> Task prompt:
All of the entries below are to be copied word for word.

Saved data entries:
(** * Verification model of the broadcast-box chat engine (package [chat])

    Shallow embedding of the Go sources:
    - [internal/chat/types.go]: [CircularBuffer], [ChatRoom], [MemoryTracker];
    - the rate limiter file ([RateLimiter], [UserRateRecord]);
    - the configuration file ([DefaultConfig], [LoadFromEnv],
      [CalculateCapacity]);
    - the manager file ([Manager]) and [internal/chat/websocket.go]
      ([Connection.handleChatMessage], [handleJoin], [cleanup]).

    Conventions.
    - A Go [time.Time] is a [Z] counting nanoseconds since Go's zero time
      (January 1 of year 1), so the zero value of a [time.Time] field is [0]
      and every wall-clock reading is positive.  A [time.Duration] is a [Z]
      in nanoseconds.  [t.Before(u)] is [t < u], [t.After(u)] is [t > u],
      [t.Add(d)] is [t + d], [t.Sub(u)] is [t - u].
    - Each call of [CheckMessage] reads the clock several times under the
      limiter's mutex; the model uses one reading [now] per call.
    - Go strings are byte strings: a Rocq [string] (bytes as [ascii]);
      [len(s)] is [String.length s].
    - A Go [panic] (index out of range, [make] with a negative length,
      integer division by zero) is [None] in the [option] monad. *)

From Stdlib Require Import ZArith Lia String Ascii List Bool.
From stdpp Require Import base gmap strings list.

Local Open Scope Z_scope.

(** ** Time *)

Definition Nanosecond : Z := 1.
Definition Second : Z := 1000000000 * Nanosecond.
Definition Minute : Z := 60 * Second.

(** ** Strings: [strings.ToLower] and [strings.TrimSpace] on ASCII input *)

(** Byte-wise ASCII case folding; this is what [strings.ToLower] does on a
    string whose bytes are all below 0x80 (its fast path). *)
Definition ascii_lower (a : ascii) : ascii :=
  let n := nat_of_ascii a in
  if (65 <=? n)%nat && (n <=? 90)%nat then ascii_of_nat (n + 32) else a.

Fixpoint ToLower (s : string) : string :=
  match s with
  | EmptyString => EmptyString
  | String a s' => String (ascii_lower a) (ToLower s')
  end.

(** ASCII white space as recognised by [unicode.IsSpace]: '\t' '\n' '\v'
    '\f' '\r' and ' '. *)
Definition is_space (a : ascii) : bool :=
  match nat_of_ascii a with
  | 9 | 10 | 11 | 12 | 13 | 32 => true
  | _ => false
  end%nat.

Fixpoint drop_spaces (l : list ascii) : list ascii :=
  match l with
  | [] => []
  | a :: l' => if is_space a then drop_spaces l' else l
  end.

Definition TrimSpace (s : string) : string :=
  string_of_list_ascii
    (rev (drop_spaces (rev (drop_spaces (list_ascii_of_string s))))).

(** ** Configuration ([ChatConfig], integer fields) *)

Record ChatConfig := {
  MaxTotalMemoryMB : Z;
  MaxMessagesPerStream : Z;
  MaxUsersPerStream : Z;
  MessageRetentionMinutes : Z;
  CleanupIntervalMinutes : Z;
  InactiveStreamTimeout : Z;
  MaxMessagesPerMinute : Z;
  MaxCharactersPerMessage : Z;
  SpamThresholdMessages : Z;
  SpamTimeoutMinutes : Z
}.

Definition DefaultConfig : ChatConfig := {|
  MaxTotalMemoryMB := 100;
  MaxMessagesPerStream := 500;
  MaxUsersPerStream := 100;
  MessageRetentionMinutes := 30;
  CleanupIntervalMinutes := 5;
  InactiveStreamTimeout := 10 * Minute;
  MaxMessagesPerMinute := 10;
  MaxCharactersPerMessage := 500;
  SpamThresholdMessages := 20;
  SpamTimeoutMinutes := 5
|}.

(** ** Errors ([ChatError]) *)

Record ChatError := { Code : string; Message : string }.

(** ** The rate limiter *)

Record UserRateRecord := {
  UserID : string;
  Messages : list Z;              (* timestamps of recent messages *)
  MessageContents : list string;
  CharCountHistory : list Z;
  TimeoutUntil : Z;
  Violations : Z;
  LastCleanup : Z
}.
(** * Response-recovery pipeline of the nutrition analyzer

    A shallow embedding of [src/ai_analyzer.py]: the shape check, the
    validator, the heuristic extraction, the deterministic fallback and the
    parsing section of [analyze_food], together with the part of the Python
    runtime they call ([str] methods, [int], binary64 arithmetic,
    [json.loads], [re.findall] and [re.split]); then the size computed
    before the image is encoded, the advice and the daily summary of the
    analyzer, and the daily totals of [src/database.py].

    Text is a list of Unicode code points.  Floats are IEEE 754 binary64
    values ([spec_float] at precision 53), so that [int(c * 0.16 / 4)] is
    computed with the roundings Python performs.  Dicts are association
    lists in insertion order.  Exceptions are values of [exn] carried by
    the [outcome] monad.  Interpreter resource limits (recursion depth,
    memory, the digit limit of [int]) are outside the model. *)

From Stdlib Require Import String Ascii List ZArith NArith Bool Lia DecimalString.
From Stdlib Require Import Floats.SpecFloat.
From Stdlib Require Floats.PrimFloat Floats.FloatOps Floats.FloatAxioms.
From Stdlib Require Numbers.Cyclic.Int63.Uint63.
Import ListNotations.

Set Implicit Arguments.
#[local] Set Warnings "-register-all".

(** ** The Python runtime the analyzer relies on *)

Module Py.

Definition char := N.
Definition str := list char.

(** [u "abc"] is the Python literal ["abc"] (ASCII literals only). *)
Definition u (s : string) : str := map N_of_ascii (list_ascii_of_string s).

Definition str_eq_dec : forall a b : str, {a = b} + {a <> b} :=
  list_eq_dec N.eq_dec.

Definition str_eqb (a b : str) : bool :=
  if str_eq_dec a b then true else false.

(** *** Exceptions *)

Inductive exn :=
| JSONDecodeError
| ValueError
| OverflowError
| TypeError
| AttributeError
| KeyError
| IndexError
| ZeroDivisionError.

Inductive outcome (A : Type) :=
| Ok (a : A)
| Raise (e : exn).

Arguments Ok {A} a.
Arguments Raise {A} e.

Definition bind {A B} (m : outcome A) (k : A -> outcome B) : outcome B :=
  match m with
  | Ok a => k a
  | Raise e => Raise e
  end.

Declare Scope py_scope.
Delimit Scope py_scope with py.
Notation "x <- m ;; k" := (bind m (fun x => k))
  (at level 61, m at next level, right associativity) : py_scope.
Open Scope py_scope.

(** [try: body  except Exception: handler] *)
Definition try_except {A} (body : outcome A) (handler : exn -> outcome A) : outcome A :=
  match body with
  | Ok a => Ok a
  | Raise e => handler e
  end.

(** *** Values *)

Inductive pyval :=
| PNone
| PBool (b : bool)
| PInt (z : Z)
| PFloat (f : spec_float)
| PStr (s : str)
| PList (l : list pyval)
| PDict (d : list (str * pyval)).

Definition dict := list (str * pyval).

(** [key in d] *)
Fixpoint dict_get (k : str) (d : dict) : option pyval :=
  match d with
  | [] => None
  | (k', v) :: d' => if str_eqb k k' then Some v else dict_get k d'
  end.

Definition dict_has (k : str) (d : dict) : bool :=
  match dict_get k d with Some _ => true | None => false end.

(** [d[key] = v]: an existing key keeps its position, a new one goes last. *)
Fixpoint dict_set (k : str) (v : pyval) (d : dict) : dict :=
  match d with
  | [] => [(k, v)]
  | (k', v') :: d' =>
      if str_eqb k k' then (k', v) :: d' else (k', v') :: dict_set k v d'
  end.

> Exercise solution:
(** * Verification model of the broadcast-box chat engine (package [chat])

    Shallow embedding of the Go sources:
    - [internal/chat/types.go]: [CircularBuffer], [ChatRoom], [MemoryTracker];
    - the rate limiter file ([RateLimiter], [UserRateRecord]);
    - the configuration file ([DefaultConfig], [LoadFromEnv],
      [CalculateCapacity]);
    - the manager file ([Manager]) and [internal/chat/websocket.go]
      ([Connection.handleChatMessage], [handleJoin], [cleanup]).

    Conventions.
    - A Go [time.Time] is a [Z] counting nanoseconds since Go's zero time
      (January 1 of year 1), so the zero value of a [time.Time] field is [0]
      and every wall-clock reading is positive.  A [time.Duration] is a [Z]
      in nanoseconds.  [t.Before(u)] is [t < u], [t.After(u)] is [t > u],
      [t.Add(d)] is [t + d], [t.Sub(u)] is [t - u].
    - Each call of [CheckMessage] reads the clock several times under the
      limiter's mutex; the model uses one reading [now] per call.
    - Go strings are byte strings: a Rocq [string] (bytes as [ascii]);
      [len(s)] is [String.length s].
    - A Go [panic] (index out of range, [make] with a negative length,
      integer division by zero) is [None] in the [option] monad. *)

From Stdlib Require Import ZArith Lia String Ascii List Bool.
From stdpp Require Import base gmap strings list.

Local Open Scope Z_scope.

(** ** Time *)

Definition Nanosecond : Z := 1.
Definition Second : Z := 1000000000 * Nanosecond.
Definition Minute : Z := 60 * Second.

(** ** Strings: [strings.ToLower] and [strings.TrimSpace] on ASCII input *)

(** Byte-wise ASCII case folding; this is what [strings.ToLower] does on a
    string whose bytes are all below 0x80 (its fast path). *)
Definition ascii_lower (a : ascii) : ascii :=
  let n := nat_of_ascii a in
  if (65 <=? n)%nat && (n <=? 90)%nat then ascii_of_nat (n + 32) else a.

Fixpoint ToLower (s : string) : string :=
  match s with
  | EmptyString => EmptyString
  | String a s' => String (ascii_lower a) (ToLower s')
  end.

(** ASCII white space as recognised by [unicode.IsSpace]: '\t' '\n' '\v'
    '\f' '\r' and ' '. *)
Definition is_space (a : ascii) : bool :=
  match nat_of_ascii a with
  | 9 | 10 | 11 | 12 | 13 | 32 => true
  | _ => false
  end%nat.

Fixpoint drop_spaces (l : list ascii) : list ascii :=
  match l with
  | [] => []
  | a :: l' => if is_space a then drop_spaces l' else l
  end.

Definition TrimSpace (s : string) : string :=
  string_of_list_ascii
    (rev (drop_spaces (rev (drop_spaces (list_ascii_of_string s))))).

(** ** Configuration ([ChatConfig], integer fields) *)

Record ChatConfig := {
  MaxTotalMemoryMB : Z;
  MaxMessagesPerStream : Z;
  MaxUsersPerStream : Z;
  MessageRetentionMinutes : Z;
  CleanupIntervalMinutes : Z;
  InactiveStreamTimeout : Z;
  MaxMessagesPerMinute : Z;
  MaxCharactersPerMessage : Z;
  SpamThresholdMessages : Z;
  SpamTimeoutMinutes : Z
}.

Definition DefaultConfig : ChatConfig := {|
  MaxTotalMemoryMB := 100;
  MaxMessagesPerStream := 500;
  MaxUsersPerStream := 100;
  MessageRetentionMinutes := 30;
  CleanupIntervalMinutes := 5;
  InactiveStreamTimeout := 10 * Minute;
  MaxMessagesPerMinute := 10;
  MaxCharactersPerMessage := 500;
  SpamThresholdMessages := 20;
  SpamTimeoutMinutes := 5
|}.

(** ** Errors ([ChatError]) *)

Record ChatError := { Code : string; Message : string }.

(** ** The rate limiter *)

Record UserRateRecord := {
  UserID : string;
  Messages : list Z;              (* timestamps of recent messages *)
  MessageContents : list string;
  CharCountHistory : list Z;
  TimeoutUntil : Z;
  Violations : Z;
  LastCleanup : Z
}.
(** * Response-recovery pipeline of the nutrition analyzer

    A shallow embedding of [src/ai_analyzer.py]: the shape check, the
    validator, the heuristic extraction, the deterministic fallback and the
    parsing section of [analyze_food], together with the part of the Python
    runtime they call ([str] methods, [int], binary64 arithmetic,
    [json.loads], [re.findall] and [re.split]); then the size computed
    before the image is encoded, the advice and the daily summary of the
    analyzer, and the daily totals of [src/database.py].

    Text is a list of Unicode code points.  Floats are IEEE 754 binary64
    values ([spec_float] at precision 53), so that [int(c * 0.16 / 4)] is
    computed with the roundings Python performs.  Dicts are association
    lists in insertion order.  Exceptions are values of [exn] carried by
    the [outcome] monad.  Interpreter resource limits (recursion depth,
    memory, the digit limit of [int]) are outside the model. *)

From Stdlib Require Import String Ascii List ZArith NArith Bool Lia DecimalString.
From Stdlib Require Import Floats.SpecFloat.
From Stdlib Require Floats.PrimFloat Floats.FloatOps Floats.FloatAxioms.
From Stdlib Require Numbers.Cyclic.Int63.Uint63.
Import ListNotations.

Set Implicit Arguments.
#[local] Set Warnings "-register-all".

(** ** The Python runtime the analyzer relies on *)

Module Py.

Definition char := N.
Definition str := list char.

(** [u "abc"] is the Python literal ["abc"] (ASCII literals only). *)
Definition u (s : string) : str := map N_of_ascii (list_ascii_of_string s).

Definition str_eq_dec : forall a b : str, {a = b} + {a <> b} :=
  list_eq_dec N.eq_dec.

Definition str_eqb (a b : str) : bool :=
  if str_eq_dec a b then true else false.

(** *** Exceptions *)

Inductive exn :=
| JSONDecodeError
| ValueError
| OverflowError
| TypeError
| AttributeError
| KeyError
| IndexError
| ZeroDivisionError.

Inductive outcome (A : Type) :=
| Ok (a : A)
| Raise (e : exn).

Arguments Ok {A} a.
Arguments Raise {A} e.

Definition bind {A B} (m : outcome A) (k : A -> outcome B) : outcome B :=
  match m with
  | Ok a => k a
  | Raise e => Raise e
  end.

Declare Scope py_scope.
Delimit Scope py_scope with py.
Notation "x <- m ;; k" := (bind m (fun x => k))
  (at level 61, m at next level, right associativity) : py_scope.
Open Scope py_scope.

(** [try: body  except Exception: handler] *)
Definition try_except {A} (body : outcome A) (handler : exn -> outcome A) : outcome A :=
  match body with
  | Ok a => Ok a
  | Raise e => handler e
  end.

(** *** Values *)

Inductive pyval :=
| PNone
| PBool (b : bool)
| PInt (z : Z)
| PFloat (f : spec_float)
| PStr (s : str)
| PList (l : list pyval)
| PDict (d : list (str * pyval)).

Definition dict := list (str * pyval).

(** [key in d] *)
Fixpoint dict_get (k : str) (d : dict) : option pyval :=
  match d with
  | [] => None
  | (k', v) :: d' => if str_eqb k k' then Some v else dict_get k d'
  end.

Definition dict_has (k : str) (d : dict) : bool :=
  match dict_get k d with Some _ => true | None => false end.

(** [d[key] = v]: an existing key keeps its position, a new one goes last. *)
Fixpoint dict_set (k : str) (v : pyval) (d : dict) : dict :=
  match d with
  | [] => [(k, v)]
  | (k', v') :: d' =>
      if str_eqb k k' then (k', v) :: d' else (k', v') :: dict_set k v d'
  end.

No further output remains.